#### [Problem requirements]
Your task is to restate the data word for word.

■ ■ ■

(** [i64::try_from(n).unwrap_or(i64::MAX)] on an unsigned count. *)
Definition i64_saturate (n : Z) : Z := Z.min n i64_max.

(** ** Time.

    [DateTime<Utc>] is a count of nanoseconds since the epoch;
    [timestamp()] is the number of whole seconds (rounded down). *)

Definition nanos : Z := 1000000000.
Definition secs (n : Z) : Z := n * nanos.
Definition timestamp (t : Z) : Z := t / nanos.

(** ** Ordered maps: Rust's [BTreeMap<String, V>].

    The map itself is a [gmap]; iteration visits the keys in the byte order
    of Rust's [str] comparison, which is [String.le]. *)

Definition key_le {V} (p q : string * V) : Prop := String.le p.1 q.1.

#[export] Instance key_le_dec {V} : RelDecision (@key_le V) :=
  fun p q => decide (String.le p.1 q.1).
#[export] Instance key_le_trans {V} : Transitive (@key_le V).
Proof. intros p q r. unfold key_le. apply transitivity. Qed.
#[export] Instance key_le_total {V} : Total (@key_le V).
Proof. intros p q. unfold key_le. apply (total String.le). Qed.

Definition btree_to_list {V} (m : gmap string V) : list (string * V) :=
  merge_sort key_le (map_to_list m).
Definition btree_keys {V} (m : gmap string V) : list string :=
  (btree_to_list m).*1.
Definition btree_values {V} (m : gmap string V) : list V :=
  (btree_to_list m).*2.

Section btree.
Context {V : Type}.
Implicit Types m : gmap string V.

Lemma btree_to_list_perm m : btree_to_list m ≡ₚ map_to_list m.
Proof. apply merge_sort_Permutation. Qed.

Lemma elem_of_btree_to_list m k v : (k, v) ∈ btree_to_list m <-> m !! k = Some v.
Proof. by rewrite btree_to_list_perm, elem_of_map_to_list. Qed.

Lemma elem_of_btree_values m v : v ∈ btree_values m <-> exists k, m !! k = Some v.
Proof.
  unfold btree_values. rewrite list_elem_of_fmap. split.
  - intros ([k v'] & -> & H). apply elem_of_btree_to_list in H. eauto.
  - intros [k H]. exists (k, v). by rewrite elem_of_btree_to_list.
Qed.

Lemma elem_of_btree_keys m k : k ∈ btree_keys m <-> is_Some (m !! k).
Proof.
  unfold btree_keys. rewrite list_elem_of_fmap. split.
  - intros ([k' v] & -> & H). apply elem_of_btree_to_list in H. eauto.
  - intros [v H]. exists (k, v). by rewrite elem_of_btree_to_list.
Qed.

Lemma btree_keys_NoDup m : NoDup (btree_keys m).
Proof.
  unfold btree_keys. rewrite btree_to_list_perm. apply NoDup_fst_map_to_list.
Qed.

Lemma btree_to_list_sorted m : StronglySorted key_le (btree_to_list m).
Proof. apply StronglySorted_merge_sort; apply _. Qed.

Lemma btree_to_list_to_map m : list_to_map (btree_to_list m) = m.
Proof.
  rewrite <-(list_to_map_to_list m) at 2.
  apply list_to_map_proper; [|apply btree_to_list_perm].
  change (NoDup (btree_keys m)). apply btree_keys_NoDup.
Qed.
End btree.
(* ===== verification/TaskForest.v ===== *)
(** * Structural invariants of reachable task stores.

    Identity of tasks is immutable, and the parent/child links of every
    reachable store form a forest: links agree in both directions, child lists
    have no repetition and no task is its own ancestor. *)

From stdpp Require Import prelude strings list gmap sorting.
From S2P Require Import Prelude RustStr Proto TaskHelpers TaskStore TaskEdits TaskMachine.
From S2P Require Import TaskEffects.

(** ** What an edit keeps. *)

Section edited.
Context `{!TextOps} `{!JsonCodec (list Task)}.
Implicit Types (st : TaskStore) (op : store_op) (m : gmap string Task) (t : Task).

(** The caller of the control operations. *)
Definition control_authority (t : Task) (ws : string) : Prop :=
  ws = OPERATOR_WORKSPACE_NAME \/ ws = t_created_by t \/ ws = t_assignee t.

(** The four ways in which the status of a task changes. *)
Inductive status_cause (op : store_op) (t : Task) : TaskStatus -> Prop :=
| cause_update n r l c :
    op = OpUpdate (t_id t) (Some n) r l c (t_assignee t) ->
    is_allowed_transition (t_status t) n = true ->
    (n = Completed -> completion_gate t r c) ->
    status_cause op t n
| cause_cancel reason ws ev :
    op = OpCancel (t_id t) reason ws ev -> control_authority t ws ->
    is_open_status (t_status t) = true ->
    status_cause op t Cancelled
| cause_retry note ws ev :
    op = OpRetry (t_id t) note ws ev -> control_authority t ws ->
    is_open_status (t_status t) = true ->
    status_cause op t Pending
| cause_recover live :
    op = OpRecover live -> live (t_assignee t) = false -> t_status t = InProgress ->
    status_cause op t Pending.

Record edit_effect (op : store_op) (t t' : Task) : Prop := {
  ee_identity : identity t' = identity t;
  ee_rollup : t_rollup t' = t_rollup t;
  ee_version : t' = t \/ t_version t' = i64_succ (t_version t);
  ee_live : t' = t \/ t_removed_at t = None;
  ee_status : t_status t' = t_status t \/ status_cause op t (t_status t');
  ee_removed : is_some (t_removed_at t') = is_some (t_removed_at t)
               \/ is_terminal_status (t_status t) = true;
  ee_children : t_child_task_ids t' = t_child_task_ids t
    \/ exists input id, op = OpCreate input id /\ t_id t = trim (ct_parent_task_id input)
         /\ t_child_task_ids t' = t_child_task_ids t ++ [id];
}.

Lemma edit_effect_refl op t : edit_effect op t t.
Proof. split; auto. Qed.

Lemma open_not_terminal s : is_open_status s = negb (is_terminal_status s).
Proof. by destruct s. Qed.

Lemma edit_effect_update t s r l c now t' b ws :
  op_edit (OpUpdate (t_id t) s r l c ws) now t = Some (t', b) ->
  edit_effect (OpUpdate (t_id t) s r l c ws) t t'.
Proof.
  cbn [op_edit]. destruct (is_ok _) eqn:Hok; [|done].
  apply is_ok_unit, validate_task_update_ok in Hok as (Hrem & _ & _ & Hst).
  pose proof (update_edits_ok t s r l ws now) as [Hi Hb Hu].
  pose proof (proj1 (update_edits_status t s r l ws now)) as Hs.
  destruct (update_edits _ _ _ _ _ _) as [u ch]; cbn [fst snd] in *.
  apply bookkeeping_eq in Hb as (Hc & Hr & Hv & Hro & _).
  assert (t_status u = t_status t \/
          status_cause (OpUpdate (t_id t) s r l c ws) t (t_status u)) as Hcause.
  { destruct s as [n|]; [|by left]. cbn in Hs. rewrite Hs.
    destruct (decide (n = t_status t)) as [->|Hn]; [by left|]. right.
    destruct (Hst n eq_refl) as ([->| ?] & Ha & Hg); [|done].
    eapply cause_update; [done..|]. intros ->. by apply Hg. }
  destruct ch; intros [= <- <-].
  - split; fsimpl;
      [exact Hi|exact Hro|right; rewrite <-Hv; reflexivity|by right|exact Hcause
      |left; rewrite <-Hr; reflexivity|left; exact Hc].
  - specialize (Hu eq_refl) as [= ->]. apply edit_effect_refl.
Qed.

■ ■ ■

#### [Task response]
(** [i64::try_from(n).unwrap_or(i64::MAX)] on an unsigned count. *)
Definition i64_saturate (n : Z) : Z := Z.min n i64_max.

(** ** Time.

    [DateTime<Utc>] is a count of nanoseconds since the epoch;
    [timestamp()] is the number of whole seconds (rounded down). *)

Definition nanos : Z := 1000000000.
Definition secs (n : Z) : Z := n * nanos.
Definition timestamp (t : Z) : Z := t / nanos.

(** ** Ordered maps: Rust's [BTreeMap<String, V>].

    The map itself is a [gmap]; iteration visits the keys in the byte order
    of Rust's [str] comparison, which is [String.le]. *)

Definition key_le {V} (p q : string * V) : Prop := String.le p.1 q.1.

#[export] Instance key_le_dec {V} : RelDecision (@key_le V) :=
  fun p q => decide (String.le p.1 q.1).
#[export] Instance key_le_trans {V} : Transitive (@key_le V).
Proof. intros p q r. unfold key_le. apply transitivity. Qed.
#[export] Instance key_le_total {V} : Total (@key_le V).
Proof. intros p q. unfold key_le. apply (total String.le). Qed.

Definition btree_to_list {V} (m : gmap string V) : list (string * V) :=
  merge_sort key_le (map_to_list m).
Definition btree_keys {V} (m : gmap string V) : list string :=
  (btree_to_list m).*1.
Definition btree_values {V} (m : gmap string V) : list V :=
  (btree_to_list m).*2.

Section btree.
Context {V : Type}.
Implicit Types m : gmap string V.

Lemma btree_to_list_perm m : btree_to_list m ≡ₚ map_to_list m.
Proof. apply merge_sort_Permutation. Qed.

Lemma elem_of_btree_to_list m k v : (k, v) ∈ btree_to_list m <-> m !! k = Some v.
Proof. by rewrite btree_to_list_perm, elem_of_map_to_list. Qed.

Lemma elem_of_btree_values m v : v ∈ btree_values m <-> exists k, m !! k = Some v.
Proof.
  unfold btree_values. rewrite list_elem_of_fmap. split.
  - intros ([k v'] & -> & H). apply elem_of_btree_to_list in H. eauto.
  - intros [k H]. exists (k, v). by rewrite elem_of_btree_to_list.
Qed.

Lemma elem_of_btree_keys m k : k ∈ btree_keys m <-> is_Some (m !! k).
Proof.
  unfold btree_keys. rewrite list_elem_of_fmap. split.
  - intros ([k' v] & -> & H). apply elem_of_btree_to_list in H. eauto.
  - intros [v H]. exists (k, v). by rewrite elem_of_btree_to_list.
Qed.

Lemma btree_keys_NoDup m : NoDup (btree_keys m).
Proof.
  unfold btree_keys. rewrite btree_to_list_perm. apply NoDup_fst_map_to_list.
Qed.

Lemma btree_to_list_sorted m : StronglySorted key_le (btree_to_list m).
Proof. apply StronglySorted_merge_sort; apply _. Qed.

Lemma btree_to_list_to_map m : list_to_map (btree_to_list m) = m.
Proof.
  rewrite <-(list_to_map_to_list m) at 2.
  apply list_to_map_proper; [|apply btree_to_list_perm].
  change (NoDup (btree_keys m)). apply btree_keys_NoDup.
Qed.
End btree.
(* ===== verification/TaskForest.v ===== *)
(** * Structural invariants of reachable task stores.

    Identity of tasks is immutable, and the parent/child links of every
    reachable store form a forest: links agree in both directions, child lists
    have no repetition and no task is its own ancestor. *)

From stdpp Require Import prelude strings list gmap sorting.
From S2P Require Import Prelude RustStr Proto TaskHelpers TaskStore TaskEdits TaskMachine.
From S2P Require Import TaskEffects.

(** ** What an edit keeps. *)

Section edited.
Context `{!TextOps} `{!JsonCodec (list Task)}.
Implicit Types (st : TaskStore) (op : store_op) (m : gmap string Task) (t : Task).

(** The caller of the control operations. *)
Definition control_authority (t : Task) (ws : string) : Prop :=
  ws = OPERATOR_WORKSPACE_NAME \/ ws = t_created_by t \/ ws = t_assignee t.

(** The four ways in which the status of a task changes. *)
Inductive status_cause (op : store_op) (t : Task) : TaskStatus -> Prop :=
| cause_update n r l c :
    op = OpUpdate (t_id t) (Some n) r l c (t_assignee t) ->
    is_allowed_transition (t_status t) n = true ->
    (n = Completed -> completion_gate t r c) ->
    status_cause op t n
| cause_cancel reason ws ev :
    op = OpCancel (t_id t) reason ws ev -> control_authority t ws ->
    is_open_status (t_status t) = true ->
    status_cause op t Cancelled
| cause_retry note ws ev :
    op = OpRetry (t_id t) note ws ev -> control_authority t ws ->
    is_open_status (t_status t) = true ->
    status_cause op t Pending
| cause_recover live :
    op = OpRecover live -> live (t_assignee t) = false -> t_status t = InProgress ->
    status_cause op t Pending.

Record edit_effect (op : store_op) (t t' : Task) : Prop := {
  ee_identity : identity t' = identity t;
  ee_rollup : t_rollup t' = t_rollup t;
  ee_version : t' = t \/ t_version t' = i64_succ (t_version t);
  ee_live : t' = t \/ t_removed_at t = None;
  ee_status : t_status t' = t_status t \/ status_cause op t (t_status t');
  ee_removed : is_some (t_removed_at t') = is_some (t_removed_at t)
               \/ is_terminal_status (t_status t) = true;
  ee_children : t_child_task_ids t' = t_child_task_ids t
    \/ exists input id, op = OpCreate input id /\ t_id t = trim (ct_parent_task_id input)
         /\ t_child_task_ids t' = t_child_task_ids t ++ [id];
}.

Lemma edit_effect_refl op t : edit_effect op t t.
Proof. split; auto. Qed.

Lemma open_not_terminal s : is_open_status s = negb (is_terminal_status s).
Proof. by destruct s. Qed.

Lemma edit_effect_update t s r l c now t' b ws :
  op_edit (OpUpdate (t_id t) s r l c ws) now t = Some (t', b) ->
  edit_effect (OpUpdate (t_id t) s r l c ws) t t'.
Proof.
  cbn [op_edit]. destruct (is_ok _) eqn:Hok; [|done].
  apply is_ok_unit, validate_task_update_ok in Hok as (Hrem & _ & _ & Hst).
  pose proof (update_edits_ok t s r l ws now) as [Hi Hb Hu].
  pose proof (proj1 (update_edits_status t s r l ws now)) as Hs.
  destruct (update_edits _ _ _ _ _ _) as [u ch]; cbn [fst snd] in *.
  apply bookkeeping_eq in Hb as (Hc & Hr & Hv & Hro & _).
  assert (t_status u = t_status t \/
          status_cause (OpUpdate (t_id t) s r l c ws) t (t_status u)) as Hcause.
  { destruct s as [n|]; [|by left]. cbn in Hs. rewrite Hs.
    destruct (decide (n = t_status t)) as [->|Hn]; [by left|]. right.
    destruct (Hst n eq_refl) as ([->| ?] & Ha & Hg); [|done].
    eapply cause_update; [done..|]. intros ->. by apply Hg. }
  destruct ch; intros [= <- <-].
  - split; fsimpl;
      [exact Hi|exact Hro|right; rewrite <-Hv; reflexivity|by right|exact Hcause
      |left; rewrite <-Hr; reflexivity|left; exact Hc].
  - specialize (Hu eq_refl) as [= ->]. apply edit_effect_refl.
Qed.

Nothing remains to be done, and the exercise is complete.